• TASK DESCRIPTION
How do the lines below between the ones holding "Section Logs." and "filter_view (add_topics 0", inclusive, read? Give them again exactly, with no other lines.

[MATERIAL TO PROCESS Boundary: Start]

(* ===== verification/RpcSourceFacts.v ===== *)
(** * What the RPC block source reads

    The transfers found in a block are exactly those in it, a log request
    selects exactly what its filter describes, polling reports exactly the new
    heads, and a source serves only the chain it is configured for.  With the
    theorems of the chain monitor: a payment in a block the node served is
    announced before the cursor passes that block. *)

From stdpp Require Import gmap strings list.
From Stdlib Require Import ZArith Lia.
From S2P Require Import Prelude Events Network Monitor MonitorFacts MonitorReorg Commands RpcSource.

(** ** Transfers of a block *)

(** The transfer the transaction at [i] makes to a watched address, if any. *)
Definition paying (watched : gset Z) (p : nat * Tx) : option NativeTransfer :=
  to ← tx_to p.2;
  if decide (to ∈ watched /\ tx_value p.2 <> 0) then
    Some (mkNativeTransfer (tx_hash p.2) (tx_from p.2) to (tx_value p.2) (Z.of_nat p.1))
  else None.

Lemma extract_loop_paying watched i acc txs :
  extract_loop watched i acc txs = acc ++ omap (paying watched) (zip (seq i (length txs)) txs).
Proof.
  revert i acc. induction txs as [|tx txs IH]; intros i acc; cbn; [by rewrite app_nil_r|].
  unfold paying at 1. cbn. destruct (tx_to tx) as [to|]; cbn; [|apply IH].
  case_bool_decide as Hw; cbn; [|rewrite decide_False by naive_solver; apply IH].
  destruct (Z.eqb_spec (tx_value tx) 0); [rewrite decide_False by naive_solver; apply IH|].
  rewrite decide_True by done. cbn. rewrite IH, <- app_assoc. done.
Qed.

Lemma extract_ok block watched ts :
  extract_native_transfers block watched = Ok ts ->
  (exists txs, blk_transactions block = FullTransactions txs /\
     ts = omap (paying watched) (zip (seq 0 (length txs)) txs)) \/
  (blk_transactions block = UncleBlock /\ ts = []).
Proof.
  unfold extract_native_transfers. destruct (blk_transactions block) as [txs|hs|]; cbn; intros [= <-].
  - left. exists txs. split; [done|]. by rewrite extract_loop_paying.
  - by right.
Qed.

Lemma paying_elem watched txs tr i tx to :
  txs !! i = Some tx -> tx_to tx = Some to -> tx_value tx <> 0 -> to ∈ watched ->
  tr = mkNativeTransfer (tx_hash tx) (tx_from tx) to (tx_value tx) (Z.of_nat i) ->
  tr ∈ omap (paying watched) (zip (seq 0 (length txs)) txs).
Proof.
  intros Hi Hto Hv Hw ->. apply list_elem_of_omap. exists (i, tx). split.
  - apply list_elem_of_lookup. exists i. apply lookup_zip_with_Some. exists i, tx.
    split; [done|]. split; [|done]. apply lookup_seq. apply lookup_lt_Some in Hi. lia.
  - unfold paying. cbn. rewrite Hto. cbn. by rewrite decide_True.
Qed.

(** ** Log requests *)

(** What a [LogFilter] asks for: any of its contracts (all when it names none),
    its topics by position, blocks between its bounds, both included. *)
Definition selected (f : LogFilter) (l : Log) : Prop :=
  (lf_addresses f = [] \/ log_address l ∈ lf_addresses f) /\
  (forall i t, lf_topics f !! i = Some (Some t) -> log_topics l !! i = Some t) /\
  (forall a, lf_from_block f = Some a -> exists n, log_block_number l = Some n /\ a <= n) /\
  (forall b, lf_to_block f = Some b -> exists n, log_block_number l = Some n /\ n <= b).

Section Logs.
Context `{RpcNodeLaws}.

Lemma add_topics_view topics f :
  (length topics <= 4)%nat ->
  filter_view f = mkFilterView (fv_addresses (filter_view f)) None None None None None None ->
  filter_view (add_topics 0 topics f) =
  mkFilterView (fv_addresses (filter_view f)) (mjoin (topics !! 0%nat)) (mjoin (topics !! 1%nat))
    (mjoin (topics !! 2%nat)) (mjoin (topics !! 3%nat)) None None.
Proof.
  intros Hl Hf. destruct topics as [|t0 [|t1 [|t2 [|t3 [|]]]]]; cbn in Hl; [..|lia];
    repeat match goal with t : option B256 |- _ => destruct t end; cbn;
    rewrite ?view_event_signature, ?view_topic1, ?view_topic2, ?view_topic3, ?view_event_signature,
      ?view_topic1, ?view_topic2, ?view_event_signature, ?view_topic1, ?view_event_signature, Hf; done.
Qed.

Lemma alloy_filter_view f :
  (length (lf_topics f) <= 4)%nat ->
  filter_view (alloy_filter f) =
  mkFilterView (lf_addresses f) (mjoin (lf_topics f !! 0%nat)) (mjoin (lf_topics f !! 1%nat))
    (mjoin (lf_topics f !! 2%nat)) (mjoin (lf_topics f !! 3%nat)) (lf_from_block f) (lf_to_block f).
Proof.
  intros Hl. unfold alloy_filter.
  set (f0 := if decide (lf_addresses f = []) then filter_new else filter_address (lf_addresses f) filter_new).
  assert (Ha : filter_view f0 = mkFilterView (lf_addresses f) None None None None None None).
  { unfold f0. case_decide as Hd; [by rewrite Hd, view_new | by rewrite view_address, view_new]. }
  pose proof (add_topics_view (lf_topics f) f0 Hl) as Ht. rewrite Ha in Ht. specialize (Ht eq_refl).
  cbn [fv_addresses] in Ht.
  destruct (lf_from_block f), (lf_to_block f);
    rewrite ?view_to_block, ?view_from_block, Ht; done.
Qed.

Lemma topic_matches_iff (topics : list (option B256)) i have :
  topic_matches (mjoin (topics !! i)) have <-> forall t, topics !! i = Some (Some t) -> have = Some t.
Proof. destruct (topics !! i) as [[t|]|]; cbn; naive_solver. Qed.

Lemma view_selected f l :
  (length (lf_topics f) <= 4)%nat ->
  view_matches (filter_view (alloy_filter f)) l <-> selected f l.
Proof.
  intros Hl. rewrite alloy_filter_view by done. unfold view_matches, selected. cbn.
  rewrite !topic_matches_iff. unfold block_matches, Z.ge.
  assert (Hi : forall i t, lf_topics f !! i = Some (Some t) -> i ∈ [0; 1; 2; 3]%nat).
  { intros i t Hi. apply lookup_lt_Some in Hi. rewrite !elem_of_cons. lia. }
  split.
  - intros (Ha & Ht0 & Ht1 & Ht2 & Ht3 & Hf & Ht). split; [done|]. split.
    + intros i t Hit. specialize (Hi i t Hit). rewrite !elem_of_cons, elem_of_nil in Hi.
      destruct Hi as [->|[->|[->|[->|[]]]]]; eauto.
    + split; [intros a Ha'; by rewrite Ha' in Hf | intros b Hb; rewrite Hb in Ht].
      destruct Ht as (n & Hn & Hle). exists n. split; [done|]. by apply Z.ge_le.
  - intros (Ha & Ht & Hf & Hto). do 5 (split; [naive_solver|]). split.
    + destruct (lf_from_block f); naive_solver.
    + destruct (lf_to_block f) as [b|]; [|done]. destruct (Hto b eq_refl) as (n & Hn & Hle).
      exists n. split; [done|]. by apply Z.le_ge.
Qed.

Lemma rpc_logs_exact cfg t f ls :
  (length (lf_topics f) <= 4)%nat -> rpc_get_logs cfg t f = Ok ls ->
  forall l, l ∈ ls <-> l ∈ node_logs t (rsc_http_url cfg) /\ selected f l.
Proof.
  intros Hl Hr l. unfold rpc_get_logs, node_err in Hr.
  destruct (node_get_logs _ _ _) as [ls'|] eqn:Hn; [|discriminate]. injection Hr as ->.
  rewrite (node_logs_exact _ _ _ _ Hn), view_selected by done. done.
Qed.
End Logs.

(** ** Payments on the node's chain are announced *)

Section EndToEnd.
Context `{RpcNodeLaws}.
Context (now : nat -> Instant) (u256_from_be_slice : list Z -> U256).
Context (chain_id : Z) (config : ChainMonitorConfig) (subs : nat -> bool) (src : RpcBlockSource).

Abbreviation process :=
  (@process_block (rpc_block_source subs src) now u256_from_be_slice chain_id config).

(** The payment event of the transaction [tx] to [to], found in block [n]. *)
Definition announces_tx (p : PaymentDetected) (n : Z) (tx : Tx) (to : Address) (w : WatchedAddress) : Prop :=
  pd_is_native p = true /\ pd_block_number p = n /\ pd_tx_hash p = tx_hash tx /\
  pd_amount p = tx_value tx /\ pd_payment_address p = to /\ pd_from_address p = tx_from tx /\
  pd_invoice_id p = wa_invoice_id w.

Lemma native_address_elem (w : gmap (Z * option Z) WatchedAddress) a x :
  w !! (a, None) = Some x -> a ∈ native_addresses w.
Proof.
  intros Hx. unfold native_addresses. apply list_elem_of_fmap. exists (a, wa_invoice_id x).
  split; [done|]. apply elem_of_map_to_list. by rewrite native_invoice_map_lookup, Hx.
Qed.

Lemma find_transfers_ok cfg t n addrs ts :
  addrs <> [] -> rpc_find_native_transfers_to cfg t n addrs = Ok ts ->
  exists block, node_get_block_by_number t (rsc_http_url cfg) (Number n) KindFull = Ok (Some block) /\
    extract_native_transfers block (list_to_set addrs) = Ok ts.
Proof.
  intros Ha. unfold rpc_find_native_transfers_to. rewrite decide_False by done.
  destruct (node_get_block_by_number _ _ _ _) as [[block|]|]; cbn; [|discriminate..].
  intros He. by exists block.
Qed.

(** C6. A payment in native currency that the node shows in a block is announced
    before the cursor passes the block.  For every block between the old and
    the new cursor the node was asked for the block with its transactions and
    answered with a block.  Either the answer had them all, and each that pays a
    watched address is in a [PaymentDetected] event of this call; or it had no
    field of transactions, the form of an uncle, which the source takes for a
    block without payments.  An answer with hashes only is never passed. *)
Theorem native_payment_announced lo b s r s' a x :
  block_in_range lo -> block_in_range (bn_number b) ->
  mon_last_block s = Some lo -> monitor_native config = true ->
  mon_watched s !! (a, None) = Some x ->
  process b s = (r, s') ->
  exists hi es, mon_last_block s' = Some hi /\ mon_events s' = mon_events s ++ es /\
    forall n, lo < n <= hi ->
      exists t block, (mon_tick s <= t < mon_tick s')%nat /\
        node_get_block_by_number t (rsc_http_url (rbs_config src)) (Number n) KindFull = Ok (Some block) /\
        (blk_transactions block = UncleBlock \/
         exists txs, blk_transactions block = FullTransactions txs /\
           forall i tx to w, txs !! i = Some tx ->
             tx_to tx = Some to -> tx_value tx <> 0 -> mon_watched s !! (to, None) = Some w ->
             exists p, p ∈ detected_in es /\ announces_tx p n tx to w).
Proof.
  intros Hlo Hb Hcur Hm Hx Hr.
  assert (Hw : mon_watched s <> ∅) by (intros He; rewrite He, lookup_empty in Hx; done).
  destruct (process_covers _ _ _ _ _ _ _ _ _ Hlo Hb Hcur Hw Hr) as (hi & es & Hh & He & Hc).
  exists hi, es. split; [done|]. split; [done|]. intros n Hn.
  destruct (Hc n Hn) as [Hnat _]. destruct (Hnat Hm a x Hx) as (t & ts & Ht & Hf & Hp).
  apply find_transfers_ok in Hf as (block & Hblk & Hex);
    [|intros Hnil; apply native_address_elem in Hx; rewrite Hnil in Hx; by apply elem_of_nil in Hx].
  exists t, block. split; [done|]. split; [done|].
  apply extract_ok in Hex as [(txs & Htx & ->)|[Hu ->]]; [right|by left].
  exists txs. split; [done|]. intros i tx to w Hi Hto Hv Hwt.
  destruct (Hp (mkNativeTransfer (tx_hash tx) (tx_from tx) to (tx_value tx) (Z.of_nat i)) w)
    as (p & Hin & Hann); [|done|].
  - eapply paying_elem; [done..| |done]. apply elem_of_list_to_set. by eapply native_address_elem.
  - exists p. by split.
Qed.

(** C7. A token payment that the node shows is announced before the cursor passes
    its block: every block between the old and the new cursor was covered by
    an answered log request, and each [Transfer] log the node then held for
    that block which pays a watched address in the watched token is in a
    [PaymentDetected] event of this call. *)
Theorem token_payment_announced lo b s r s' a tok x :
  block_in_range lo -> block_in_range (bn_number b) ->
  mon_last_block s = Some lo -> monitor_erc20 config = true ->
  mon_watched s !! (a, Some tok) = Some x ->
  process b s = (r, s') ->
  exists hi es, mon_last_block s' = Some hi /\ mon_events s' = mon_events s ++ es /\
    forall n, lo < n <= hi ->
      exists t, (mon_tick s <= t < mon_tick s')%nat /\
        forall l to w, l ∈ node_logs t (rsc_http_url (rbs_config src)) ->
          log_block_number l = Some n -> log_topics l !! 0%nat = Some TRANSFER_TOPIC ->
          log_recipient l = Some to -> mon_watched s !! (to, Some (log_address l)) = Some w ->
          exists p, p ∈ detected_in es /\ announces_log p l w.
Proof.
  intros Hlo Hb Hcur Hm Hx Hr.
  assert (Hw : mon_watched s <> ∅) by (intros He; rewrite He, lookup_empty in Hx; done).
  destruct (process_covers _ _ _ _ _ _ _ _ _ Hlo Hb Hcur Hw Hr) as (hi & es & Hh & He & Hc).
  exists hi, es. split; [done|]. split; [done|]. intros n Hn.
  destruct (Hc n Hn) as [_ Htok]. destruct (Htok Hm a tok x Hx) as (t & lo' & hi' & ls & Ht & Hr' & Hq & Hp).
  exists t. split; [done|]. intros l to w Hl Hln Htop Hrec Hwt. apply (Hp l to w); [|done..].
  eapply rpc_logs_exact; [|exact Hq|]; [cbn; lia|]. split; [done|].
  split; [by left|]. cbn. split; [|split; intros ? [= <-]; exists n; (split; [done|lia])].
  intros [|[|i]] t' Hi; cbn in Hi; by simplify_eq.
Qed.
End EndToEnd.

[MATERIAL TO PROCESS Boundary: End]

• OUTPUT FOR THIS TASK
Section Logs.
Context `{RpcNodeLaws}.

Lemma add_topics_view topics f :
  (length topics <= 4)%nat ->
  filter_view f = mkFilterView (fv_addresses (filter_view f)) None None None None None None ->
  filter_view (add_topics 0 topics f) =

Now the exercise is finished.